» **Task to complete**: Your task is to quote the records from their first line through the line containing "(OLS fit, cointegration", with nothing added or left out.

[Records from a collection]
(** * SemiconductorCointegration: the backtesting core of [helper.py]

    A shallow embedding of the three public functions of [helper.py]
    ([generate_positions], [calculate_returns], [fit_rolling_params]) and the
    properties of them that the specification states.

    - Floating-point values are IEEE 754 binary64 numbers, modelled by the
      standard library's [spec_float] (zeros, infinities, NaN, finite numbers)
      with its correctly rounded operations at precision 53, [emax] 1024.
    - A pandas Series is a list of (label, value) pairs in index order.
    - A Python call either returns a value or raises: [outcome].
    - The statsmodels and pandas routines the code calls as black boxes
      (OLS fit, cointegration test, [Series.mean], [Series.std]) are Section
      variables. *)

From Stdlib Require Import String ZArith List Bool Lia SpecFloat.
Import ListNotations.

Set Implicit Arguments.

(** ** binary64 arithmetic *)

Module F64.

Definition prec : Z := 53.
Definition emax : Z := 1024.

Abbreviation float := spec_float.

Definition nan : float := S754_nan.
Definition zero : float := S754_zero false.
Definition pinf : float := S754_infinity false.
Definition ninf : float := S754_infinity true.

Definition add : float -> float -> float := SFadd prec emax.
Definition sub : float -> float -> float := SFsub prec emax.
Definition mul : float -> float -> float := SFmul prec emax.
Definition div : float -> float -> float := SFdiv prec emax.
Definition sqrt : float -> float := SFsqrt prec emax.
Definition opp : float -> float := SFopp.
Definition abs : float -> float := SFabs.

(** [ltb x y] is Python's [x < y]; [gtb x y] is [x > y].  Every comparison
    with NaN is false. *)
Definition ltb : float -> float -> bool := SFltb.
Definition gtb (x y : float) : bool := SFltb y x.
Definition leb : float -> float -> bool := SFleb.

(** Conversion of an integer, rounding to nearest even (exact below 2^53). *)
Definition of_Z (n : Z) : float := binary_normalize prec emax n 0 false.

Definition one : float := Eval vm_compute in of_Z 1.
Definition two : float := Eval vm_compute in of_Z 2.

(** The float written [n / d] in decimal source text, e.g. [2.5 = 25/10]:
    the division is correctly rounded, as is the reading of a literal. *)
Definition ratio (n d : Z) : float := div (of_Z n) (of_Z d).

Definition is_nan (x : float) : bool :=
  match x with S754_nan => true | _ => false end.
Definition is_inf (x : float) : bool :=
  match x with S754_infinity _ => true | _ => false end.
Definition is_zero (x : float) : bool :=
  match x with S754_zero _ => true | _ => false end.
(** [numpy.isfinite]. *)
Definition is_finite (x : float) : bool :=
  match x with S754_zero _ | S754_finite _ _ _ => true | _ => false end.

Definition valid (x : float) : bool := valid_binary prec emax x.

End F64.

Abbreviation float := spec_float.

(** ** Outcomes of Python calls *)

Inductive exn : Type :=
| ValueError (msg : string)
| Exception (msg : string).

Inductive outcome (A : Type) : Type :=
| Returned (a : A)
| Raised (e : exn).

Arguments Returned {A} a.
Arguments Raised {A} e.

Definition bind {A B : Type} (c : outcome A) (k : A -> outcome B) : outcome B :=
  match c with
  | Returned a => k a
  | Raised e => Raised e
  end.

Notation "x <- c ;; k" := (bind c (fun x => k))
  (at level 61, c at next level, right associativity).
Notation "' p <- c ;; k" := (bind c (fun p => k))
  (at level 61, p pattern, c at next level, right associativity).

(** A call fails when it raises instead of returning. *)
Definition fails {A : Type} (c : outcome A) : Prop := exists e, c = Raised e.

(** ** Series *)

Section Series.

Variable label : Type.

(** A Series: its index labels with their values, in index order. *)
Definition Series (A : Type) : Type := list (label * A).

Definition index {A : Type} (s : Series A) : list label := map fst s.
Definition values {A : Type} (s : Series A) : list A := map snd s.

(** [pd.Series(data, index)] for a list [data]: the lengths must agree. *)
Definition pd_Series {A : Type} (data : list A) (idx : list label)
  : outcome (Series A) :=
  if Nat.eqb (length data) (length idx)
  then Returned (combine idx data)
  else Raised (ValueError "Length of values does not match length of index").

(** [s.iloc[a:b]] for [0 <= a <= b]; the stop is clipped to the length. *)
Definition iloc_slice {A : Type} (s : list A) (a b : nat) : list A :=
  firstn (b - a) (skipn a s).

End Series.

Arguments pd_Series {label A} data idx.
Arguments index {label A} s.
Arguments values {label A} s.

(** ** [generate_positions] *)

(** The loop variables [positions], [in_trade], [entry_side]. *)
Record loop_state : Type := mkLoop {
  positions : list Z;
  in_trade : Z;
  entry_side : Z
}.

Section GeneratePositions.

Variables entry_threshold exit_threshold stop_z : float.

(** One iteration of the [for] loop, with [z = zscore.iloc[i]]. *)
Definition loop_body (st : loop_state) (z : float) : loop_state :=
  if Z.eqb (in_trade st) 0 then
    if F64.gtb z entry_threshold then
      mkLoop (positions st ++ [(-1)%Z]) (-1) (-1)
    else if F64.ltb z (F64.opp entry_threshold) then
      mkLoop (positions st ++ [1%Z]) 1 1
    else
      mkLoop (positions st ++ [0%Z]) (in_trade st) (entry_side st)
  else if Z.eqb (in_trade st) 1 then
    if F64.ltb (F64.abs z) exit_threshold then
      mkLoop (positions st ++ [0%Z]) 0 0
    else if F64.ltb z (F64.opp stop_z) then
      mkLoop (positions st ++ [0%Z]) 0 0
    else
      mkLoop (positions st ++ [1%Z]) (in_trade st) (entry_side st)
  else if Z.eqb (in_trade st) (-1) then
    if F64.ltb (F64.abs z) exit_threshold then
      mkLoop (positions st ++ [0%Z]) 0 0
    else if F64.gtb z stop_z then
      mkLoop (positions st ++ [0%Z]) 0 0
    else
      mkLoop (positions st ++ [(-1)%Z]) (in_trade st) (entry_side st)
  else st.

Definition loop_init : loop_state := mkLoop [] 0 0.

(** The whole loop: [i] runs over [range(len(zscore))] in order. *)
Definition run_loop (zs : list float) (st : loop_state) : loop_state :=
  fold_left loop_body zs st.

End GeneratePositions.

Section GeneratePositionsSeries.

Variable label : Type.

Definition generate_positions (zscore : Series label float)
    (entry_threshold exit_threshold stop_z : float)
  : outcome (Series label Z) :=
  let st := run_loop entry_threshold exit_threshold stop_z
              (values zscore) loop_init in
  pd_Series (positions st) (index zscore).

End GeneratePositionsSeries.

(** The default of the [stop_z] argument, [3.0]. *)
Definition stop_z_default : float := Eval vm_compute in F64.of_Z 3.

(** ** The position state machine as the specification words it *)

Inductive State : Type := Flat | Long | Short.

Definition position_value (s : State) : Z :=
  match s with
  | Flat => 0
  | Long => 1
  | Short => -1
  end.

Section StateMachine.

Variables entryThreshold exitThreshold stopZ : float.

(** The transition table, conditions checked in the order of its rows. *)
Definition next_state (s : State) (z : float) : State :=
  match s with
  | Flat =>
      if F64.gtb z entryThreshold then Short
      else if F64.ltb z (F64.opp entryThreshold) then Long
      else Flat
  | Long =>
      if F64.ltb (F64.abs z) exitThreshold then Flat
      else if F64.ltb z (F64.opp stopZ) then Flat
      else Long
  | Short =>
      if F64.ltb (F64.abs z) exitThreshold then Flat
      else if F64.gtb z stopZ then Flat
      else Short
  end.

(** The states visited from [s]: the state after each step. *)
Fixpoint machine_trace (s : State) (zs : list float) : list State :=
  match zs with
  | [] => []
  | z :: zs' => let s' := next_state s z in s' :: machine_trace s' zs'
  end.

(** The state reached from [s] after all of [zs]. *)
Definition machine_final (s : State) (zs : list float) : State :=
  fold_left next_state zs s.

(** The emitted position at each step is the new state. *)
Definition machine_positions (zs : list float) : list Z :=
  map position_value (machine_trace Flat zs).

End StateMachine.

(** The loop state that stands for machine state [s] after emitting [ps]:
    [in_trade] and [entry_side] both hold the state's position value. *)
Definition loop_at (ps : list Z) (s : State) : loop_state :=
  mkLoop ps (position_value s) (position_value s).

(** The z-scores that pass no comparison of the row of the current
    position: NaN whatever the position, plus infinity while Long (+1),
    minus infinity while Short (-1). *)
Definition held_through (position : Z) (z : float) : Prop :=
  F64.is_nan z = true
  \/ (z = F64.pinf /\ position = 1%Z)
  \/ (z = F64.ninf /\ position = (-1)%Z).

(** ** Column arithmetic of pandas

    [calculate_returns] and the window arithmetic of [fit_rolling_params]
    combine Series that carry the same labels (the alignment the callers
    owe); they are modelled by their value columns, in index order.  Where
    one operand is shorter, the labels it lacks give NaN, as label alignment
    does for an operand whose index is a prefix of the other's. *)

(** [s1 op s2], element by element. *)
Fixpoint series_op (f : float -> float -> float) (xs ys : list float)
  : list float :=
  match xs, ys with
  | [], _ => map (f F64.nan) ys
  | _, [] => map (fun x => f x F64.nan) xs
  | x :: xs', y :: ys' => f x y :: series_op f xs' ys'
  end.

(** [s.shift(1)]: every value moves one place down, NaN enters at the top. *)
Definition shift1 (xs : list float) : list float :=
  match xs with
  | [] => []
  | _ :: _ => F64.nan :: removelast xs
  end.

(** [s.diff()]: [s - s.shift(1)]. *)
Definition diff (xs : list float) : list float :=
  series_op F64.sub xs (shift1 xs).

(** Subtraction of two int64 values: the result wraps around modulo 2^64. *)
Definition wrap_int64 (n : Z) : Z :=
  ((n + 2 ^ 63) mod 2 ^ 64 - 2 ^ 63)%Z.

(** [s.diff()] on an int64 column: each entry is subtracted from the next as
    an integer, the differences are then stored as float64; NaN enters at
    the top. *)
Definition diff_int64 (ps : list Z) : list float :=
  match ps with
  | [] => []
  | _ :: rest =>
      F64.nan
      :: map (fun pc => F64.of_Z (wrap_int64 (snd pc - fst pc)))
             (combine ps rest)
  end.

(** [s.fillna(0)]. *)
Definition fill0 (x : float) : float :=
  if F64.is_nan x then F64.zero else x.
Definition fillna0 (xs : list float) : list float := map fill0 xs.

(** [s.replace([np.inf, -np.inf], 0)]. *)
Definition noinf0 (x : float) : float :=
  if F64.is_inf x then F64.zero else x.
Definition replace_inf0 (xs : list float) : list float := map noinf0 xs.

(** [pd.Series(s, index=px.index)] for a Series [s], given by its column
    over the leading labels of [px]: [s] re-indexed on the [n] labels of
    [px]; the labels [s] lacks give NaN, and a column of length [n] is left
    as it is. *)
Definition reindex (xs : list float) (n : nat) : list float :=
  firstn n xs ++ repeat F64.nan (n - length xs).

(** ** [calculate_returns] *)

Section CalculateReturns.

(** [Series.mean] and [Series.std] of pandas. *)
Variables series_mean series_std : list float -> float.

Variables px py : list float.
(** The position Series holds int64 values, as [generate_positions] builds
    it; [shift] converts them to float64, [diff] subtracts them as integers
    and converts the differences. *)
Variable positions_in : list Z.
Variable betas_in : list float.
Variable tc : float.
Variable alphas_in : option (list float).

(** Lines 54 and 55 for Series arguments, which pandas re-indexes without a
    length check; [calculate_returns_call] below adds array arguments, whose
    length is checked. *)
Definition betas : list float := reindex betas_in (length px).

Definition alphas : list float :=
  match alphas_in with
  | None => repeat F64.zero (length px)
  | Some a => reindex a (length px)
  end.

» **Your response**:
(** * SemiconductorCointegration: the backtesting core of [helper.py]

    A shallow embedding of the three public functions of [helper.py]
    ([generate_positions], [calculate_returns], [fit_rolling_params]) and the
    properties of them that the specification states.

    - Floating-point values are IEEE 754 binary64 numbers, modelled by the
      standard library's [spec_float] (zeros, infinities, NaN, finite numbers)
      with its correctly rounded operations at precision 53, [emax] 1024.
    - A pandas Series is a list of (label, value) pairs in index order.
    - A Python call either returns a value or raises: [outcome].
    - The statsmodels and pandas routines the code calls as black boxes
      (OLS fit, cointegration test, [Series.mean], [Series.std]) are Section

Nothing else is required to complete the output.